Quanto à interpretação do art. 112º da Lei nº 12-A/2008, de 27/2 considerou o acórdão que são de delimitar dias vertentes:
“- A primeira, consiste em que os emolumentos notariais e as custas fiscais constituem um suplemento remuneratório densificado no nº 1 do artº 73º daquele diploma legal, pelo que não integrando a remuneração base, são amovíveis, isto é, são pagos mediante condição – a de os remunerados em conformidade exercerem as funções específicas que a tal obrigam e apenas durante esse período.
- A segunda, é a que não pode ser salvaguardado o desiderato de que a extinção dos suplementos em causa não repercutiria no seu pagamento aos que o recebem presentemente, ao abrigo do consignado no artº 112º daquela Lei, como aventa o Recorrente supra e que se repete, mais acrescentando “uma vez que continuariam a auferi-los durante toda a vida ativa”, desde logo, porque essa matéria integrará o diploma que regulará a respectiva revisão.”

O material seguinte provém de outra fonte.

(* ===== verification/Reaper.v ===== *)
(** [main.go]: the goroutine that reaps child processes, beside the wait of
    [script_runner.go] for the reloader. *)
From S2P Require Import Prelude.
#[local] Open Scope Z_scope.

(** * Children

    What the kernel keeps of the children of the process, as [wait] and
    [SIGCHLD] are documented: a child runs, or has exited and waits to be
    reaped.  [signalled] is the channel of the reaper, which holds one signal;
    a signal that finds it full is dropped.  [waited] lists what the waits for
    a reloader returned, the latest first. *)
Inductive child := Running | Exited (err : option error).
Record processes := mkProcesses {
  children : gmap Z child;
  signalled : bool;
  waited : list (Z * option error)
}.
Definition no_processes : processes := mkProcesses ∅ false [].

(** A child starts or exits; the reaper receives a signal and [Wait4] gives it
    a child that has exited, or none; [CombinedOutput] waits for its child. *)
Inductive plabel :=
  | Starts (pid : Z)
  | Exits (pid : Z) (err : option error)
  | Reaps (pid : option Z)
  | Waits (pid : Z).

Definition is_zombie (c : child) : bool := match c with Exited _ => true | Running => false end.
Definition zombies (m : gmap Z child) : gmap Z child := filter (λ kv, is_zombie kv.2 = true) m.

(** One round of the reaper's loop: it takes the signal from its channel and
    asks [Wait4] for any child without waiting; [pid] is the child it is given,
    if one has exited. *)
Definition reap (pid : option Z) (s : processes) : option processes :=
  if signalled s then
    match pid with
    | Some pid =>
        match children s !! pid with
        | Some (Exited _) => Some (mkProcesses (delete pid (children s)) false (waited s))
        | _ => None
        end
    | None =>
        if bool_decide (zombies (children s) = ∅) then Some (mkProcesses (children s) false (waited s)) else None
    end
  else None.

Section reaper.
(** The error of a wait for a child that is gone. *)
Context (ECHILD : error).

Definition pstep (s : processes) (l : plabel) : option processes :=
  match l with
  | Starts pid =>
      match children s !! pid with
      | Some _ => None
      | None => Some (mkProcesses (<[pid := Running]> (children s)) (signalled s) (waited s))
      end
  | Exits pid err =>
      match children s !! pid with
      | Some Running => Some (mkProcesses (<[pid := Exited err]> (children s)) true (waited s))
      | _ => None
      end
  | Reaps pid => reap pid s
  | Waits pid =>
      match children s !! pid with
      | Some Running => None
      | Some (Exited err) => Some (mkProcesses (delete pid (children s)) (signalled s) ((pid, err) :: waited s))
      | None => Some (mkProcesses (children s) (signalled s) ((pid, Some ECHILD) :: waited s))
      end
  end.
Fixpoint prun (s : processes) (ls : list plabel) : option processes :=
  match ls with
  | [] => Some s
  | l :: ls' => s' ← pstep s l; prun s' ls'
  end.

(** ** When exits do not crowd *)

(** No child exits while a signal is waiting. *)
Fixpoint spaced (s : processes) (ls : list plabel) : Prop :=
  match ls with
  | [] => True
  | l :: ls' =>
      match l with Exits _ _ => signalled s = false | _ => True end ∧
      match pstep s l with Some s' => spaced s' ls' | None => True end
  end.
(** No child is waited for but by the reaper. *)
Definition only_reaped (ls : list plabel) : Prop := Forall (λ l, match l with Waits _ => False | _ => True end) ls.

Definition zombies_bound (s : processes) : Prop :=
  (size (zombies (children s)) ≤ if signalled s then 1 else 0)%nat.

Lemma zombies_insert_running m pid : m !! pid = None → zombies (<[pid := Running]> m) = zombies m.
Proof. intros Hm. unfold zombies. rewrite (map_filter_insert_False (λ kv : Z * child, is_zombie kv.2 = true)) by done.
  by rewrite delete_id.
Qed.
Lemma zombies_insert_exited m pid err :
  (size (zombies (<[pid := Exited err]> m)) ≤ S (size (zombies m)))%nat.
Proof.
  unfold zombies. rewrite (map_filter_insert_True (λ kv : Z * child, is_zombie kv.2 = true)) by done.
  rewrite map_size_insert. case_match; simpl; lia.
Qed.
Lemma zombies_delete m pid err :
  m !! pid = Some (Exited err) → S (size (zombies (delete pid m))) = size (zombies m).
Proof.
  intros Hm. unfold zombies. rewrite map_filter_delete.
  rewrite map_size_delete_Some by (exists (Exited err); by apply map_lookup_filter_Some_2).
  assert (size (filter (λ kv : Z * child, is_zombie kv.2 = true) m) ≠ 0%nat); [|lia].
  rewrite map_size_ne_0_lookup. exists pid. exists (Exited err). by apply map_lookup_filter_Some_2.
Qed.

Lemma pstep_bound s l s' :
  pstep s l = Some s' → match l with Exits _ _ => signalled s = false | Waits _ => False | _ => True end →
  zombies_bound s → zombies_bound s'.
Proof.
  unfold zombies_bound. destruct l as [pid|pid err|[pid|]|pid]; simpl; intros Hs Hl Hb.
  - destruct (children s !! pid) eqn:Hc; simplify_eq. simpl. by rewrite zombies_insert_running.
  - destruct (children s !! pid) as [[]|]; simplify_eq. simpl.
    pose proof (zombies_insert_exited (children s) pid err). rewrite Hl in Hb. lia.
  - unfold reap in Hs. destruct (signalled s); [|done].
    destruct (children s !! pid) as [[|err]|] eqn:Hc; simplify_eq. simpl. apply zombies_delete in Hc. lia.
  - unfold reap in Hs. destruct (signalled s); [|done]. case_bool_decide as Hz; simplify_eq. simpl.
    rewrite Hz. by rewrite map_size_empty.
  - done.
Qed.

(** Reaping keeps up when exits do not crowd: if no child exits while the
    signal of another one is waiting, then after the reaper has taken its
    signal no dead child is left, and otherwise at most one. *)
Theorem reaper_keeps_up (ls : list plabel) (s : processes) :
  only_reaped ls → spaced no_processes ls → prun no_processes ls = Some s →
  (size (zombies (children s)) ≤ if signalled s then 1 else 0)%nat.
Proof.
  assert (∀ s0, zombies_bound s0 → only_reaped ls → spaced s0 ls → prun s0 ls = Some s → zombies_bound s) as Hgen.
  { induction ls as [|l ls IH]; intros s0 Hb Ho Hsp Hr; simpl in *; [by simplify_eq|].
    apply Forall_cons in Ho as [Hl Ho]. destruct Hsp as [He Hsp].
    destruct (pstep s0 l) as [s1|] eqn:Hs; [|done]. eapply IH; [|done|exact Hsp|exact Hr].
    eapply pstep_bound; [exact Hs| |done]. by destruct l. }
  intros. apply (Hgen no_processes); [|done..]. unfold zombies_bound. simpl.
  assert (zombies ∅ = ∅) as -> by apply map_filter_empty. by rewrite map_size_empty.
Qed.

End reaper.

(** * Concrete runs *)
Module Sample.

Definition echild : error := "waitid: no child processes".

(** An orphan exits and is reaped while the reloader runs. *)
Definition only_orphans : list plabel := [Starts 7; Starts 8; Exits 7 None; Reaps (Some 7); Exits 8 (Some "exit status 1")].
Definition orphans_end : processes := default no_processes (prun echild no_processes only_orphans).
Lemma orphans_run : prun echild no_processes only_orphans = Some orphans_end.
Proof. vm_compute. reflexivity. Qed.

Lemma reaper_keeps_up_witness : (size (zombies (children orphans_end)) ≤ 1)%nat.
Proof.
  apply (reaper_keeps_up echild only_orphans orphans_end); [|vm_compute; tauto|exact orphans_run].
  unfold only_reaped, only_orphans. repeat (apply List.Forall_cons; [exact I|]). apply List.Forall_nil.
Defined.

Definition with_reloader : processes := mkProcesses {[ 8 := Running ]} false [].
(** The reaper takes the reloader before the wait for it: the reload is an
    error though the reloader succeeded. *)
Theorem reaper_steals_status :
  waited <$> prun echild with_reloader [Exits 8 None; Reaps (Some 8); Waits 8] = Some [(8, Some echild)].
Proof. vm_compute. reflexivity. Qed.

(** Two children exit before the reaper has taken the signal of the first: one
    stays dead and no signal is left for it. *)
Theorem crowded_exits_leave_a_zombie :
  (λ s, (signalled s, size (zombies (children s)))) <$>
    prun echild no_processes [Starts 7; Starts 8; Exits 7 None; Exits 8 None; Reaps (Some 7)] = Some (false, 1%nat).
Proof. vm_compute. reflexivity. Qed.

End Sample.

Quanto à violação do princípio da igualdade (art 13º da CRP) articulado com o disposto no art. 59º, nº 1, alínea a) da CRP, entendeu que não se mostrava violado por existirem pagamentos diferentes a diferentes trabalhadores, desde que justificada objectivamente a razão dessa disparidade. “Especificadamente encontra-se motivada a razão objectiva de nem todos os representados pelo Recorrente poderem percepcionar o suplemento a que se arrogam, pelo que a sentença recorrida não merece censura.
Em conclusão, também não enferma de erro de direito à participação dos representados pelo Recorrente nos emolumentos notariais e custas cobrados no âmbito dos processos de execução fiscal.”
Na sua revista o Recorrente invocou que o acórdão recorrido continuou a não valorar a prova produzida, tendo sido omitidos factos relevantes. No mais reafirma o alegado nas instâncias, invocando que, apesar de o DL nº 247/87 e o DL nº 353-A/89 terem sido revogados pela Lei nº 12-A/2008 (art. 116º, alínea q)), se deve entender que o art. 58º do DL nº 247/87 se mantém em vigor, “até que sobrevenha regime legal que disponha para futuro quanto ao suplemento aqui em apreço”.
Diremos, desde já, que não há fundamento para a admissão da revista.
Com efeito, a principal questão em causa nos autos, e, tratada de forma consistente e plausível no acórdão recorrido, é a da interpretação do art. 58º do DL nº 247/87, sobre quais são os funcionários que teriam direito à percepção de emolumentos notariais e de custas fiscais, tendo o acórdão entendido que o Recorrente não provara quais as concretas funções dos seus associados que lhes permitisse receber os montantes em causa.
No entanto, os erros alegados, assentam, verdadeiramente, em eventuais “erros de julgamento de facto”, ou seja, na errada apreciação das provas apontada pelo Recorrente no sentido de que tinha carreado para os autos os factos pertinentes sobre o exercício das funções pertinentes a essa percepção, o que as instâncias refutaram.
Ora, o julgamento de facto, não pode ser sindicado no recurso de revista, como decorre dos nºs 3 e 4 do CPTA, motivo que determina que não se justifique a admissão da revista com esse fundamento.
Quanto à matéria de direito, não se vislumbra, no juízo sumário que a este Formação de Apreciação Preliminar cabe realizar, que o acórdão recorrido tenha incorrido em erro de julgamento, muito menos ostensivo, na interpretação e aplicação que fez dos diplomas legais aplicáveis e do art. 13º da CRP, que demande uma melhor aplicação do direito, pelo que não se justifica postergar a regra da excepcionalidade deste recurso.
4. Decisão
Pelo exposto, acordam em não admitir a revista.
Custas pelo Recorrente.
Lisboa, 17 de Outubro de 2024. – Teresa de Sousa (relatora) – José Veloso – Fonseca da Paz.